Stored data

=======

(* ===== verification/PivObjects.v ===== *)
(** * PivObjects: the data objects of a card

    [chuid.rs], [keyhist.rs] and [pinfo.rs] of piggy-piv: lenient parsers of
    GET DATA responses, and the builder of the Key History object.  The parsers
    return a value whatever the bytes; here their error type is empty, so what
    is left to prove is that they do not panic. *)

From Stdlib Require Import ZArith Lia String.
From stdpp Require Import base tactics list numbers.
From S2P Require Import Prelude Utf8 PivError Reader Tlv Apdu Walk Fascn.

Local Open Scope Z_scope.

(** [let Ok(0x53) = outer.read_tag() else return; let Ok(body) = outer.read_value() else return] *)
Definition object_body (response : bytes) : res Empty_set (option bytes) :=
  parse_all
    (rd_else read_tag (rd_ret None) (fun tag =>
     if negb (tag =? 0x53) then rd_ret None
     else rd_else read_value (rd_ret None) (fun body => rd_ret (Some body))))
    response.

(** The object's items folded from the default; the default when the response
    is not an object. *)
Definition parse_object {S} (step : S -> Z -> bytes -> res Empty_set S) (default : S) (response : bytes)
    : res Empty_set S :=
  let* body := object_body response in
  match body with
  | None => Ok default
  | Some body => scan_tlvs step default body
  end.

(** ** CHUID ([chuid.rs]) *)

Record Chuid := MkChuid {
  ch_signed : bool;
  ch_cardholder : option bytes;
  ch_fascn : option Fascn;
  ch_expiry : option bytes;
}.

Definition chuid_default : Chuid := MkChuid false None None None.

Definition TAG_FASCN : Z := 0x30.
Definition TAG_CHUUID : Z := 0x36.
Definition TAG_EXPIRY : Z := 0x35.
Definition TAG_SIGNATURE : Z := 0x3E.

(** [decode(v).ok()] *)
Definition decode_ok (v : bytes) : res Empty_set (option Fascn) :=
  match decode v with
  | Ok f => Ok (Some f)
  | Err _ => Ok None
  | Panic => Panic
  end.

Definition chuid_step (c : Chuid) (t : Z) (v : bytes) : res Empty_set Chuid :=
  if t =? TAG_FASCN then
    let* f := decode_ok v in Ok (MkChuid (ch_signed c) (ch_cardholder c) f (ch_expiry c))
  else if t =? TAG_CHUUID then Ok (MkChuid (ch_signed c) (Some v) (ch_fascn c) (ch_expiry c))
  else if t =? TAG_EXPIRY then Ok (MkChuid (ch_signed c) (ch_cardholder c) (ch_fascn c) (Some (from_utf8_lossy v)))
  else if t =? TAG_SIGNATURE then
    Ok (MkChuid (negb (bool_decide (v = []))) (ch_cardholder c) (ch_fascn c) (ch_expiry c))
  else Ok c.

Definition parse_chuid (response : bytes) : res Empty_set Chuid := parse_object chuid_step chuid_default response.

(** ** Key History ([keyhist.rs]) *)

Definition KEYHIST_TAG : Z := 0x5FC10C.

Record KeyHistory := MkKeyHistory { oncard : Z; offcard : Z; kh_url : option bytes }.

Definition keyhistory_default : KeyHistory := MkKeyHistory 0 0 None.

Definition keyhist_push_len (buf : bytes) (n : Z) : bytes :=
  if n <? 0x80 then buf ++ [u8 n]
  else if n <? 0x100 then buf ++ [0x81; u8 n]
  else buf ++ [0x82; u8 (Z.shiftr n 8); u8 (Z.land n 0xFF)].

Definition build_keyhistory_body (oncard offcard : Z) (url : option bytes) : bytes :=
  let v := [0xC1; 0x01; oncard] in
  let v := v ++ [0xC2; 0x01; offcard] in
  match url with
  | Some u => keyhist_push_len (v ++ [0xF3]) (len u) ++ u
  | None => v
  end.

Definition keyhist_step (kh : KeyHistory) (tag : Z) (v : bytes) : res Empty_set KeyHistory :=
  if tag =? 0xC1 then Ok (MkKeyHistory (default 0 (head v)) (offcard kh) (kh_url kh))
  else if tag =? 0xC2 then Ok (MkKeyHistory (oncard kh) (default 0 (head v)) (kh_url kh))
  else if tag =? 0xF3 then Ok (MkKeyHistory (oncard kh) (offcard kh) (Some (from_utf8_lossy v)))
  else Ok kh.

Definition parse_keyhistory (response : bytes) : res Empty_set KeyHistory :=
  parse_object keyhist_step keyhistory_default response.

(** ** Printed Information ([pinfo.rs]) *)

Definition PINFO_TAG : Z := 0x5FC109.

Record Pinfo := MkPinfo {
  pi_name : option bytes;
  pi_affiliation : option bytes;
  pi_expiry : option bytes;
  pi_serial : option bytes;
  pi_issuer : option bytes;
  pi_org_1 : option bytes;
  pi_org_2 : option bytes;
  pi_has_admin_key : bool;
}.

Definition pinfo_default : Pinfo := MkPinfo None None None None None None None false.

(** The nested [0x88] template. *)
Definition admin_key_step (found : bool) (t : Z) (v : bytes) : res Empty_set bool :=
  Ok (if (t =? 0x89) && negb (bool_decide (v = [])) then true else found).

=======

→ **Task details**
Please transcribe the lines from the one containing "Definition pinfo_default : Pinfo" through the last line of the records. Include both ends and nothing else.

→ **Solution for this task**
Definition pinfo_default : Pinfo := MkPinfo None None None None None None None false.

(** The nested [0x88] template. *)
Definition admin_key_step (found : bool) (t : Z) (v : bytes) : res Empty_set bool :=
  Ok (if (t =? 0x89) && negb (bool_decide (v = [])) then true else found).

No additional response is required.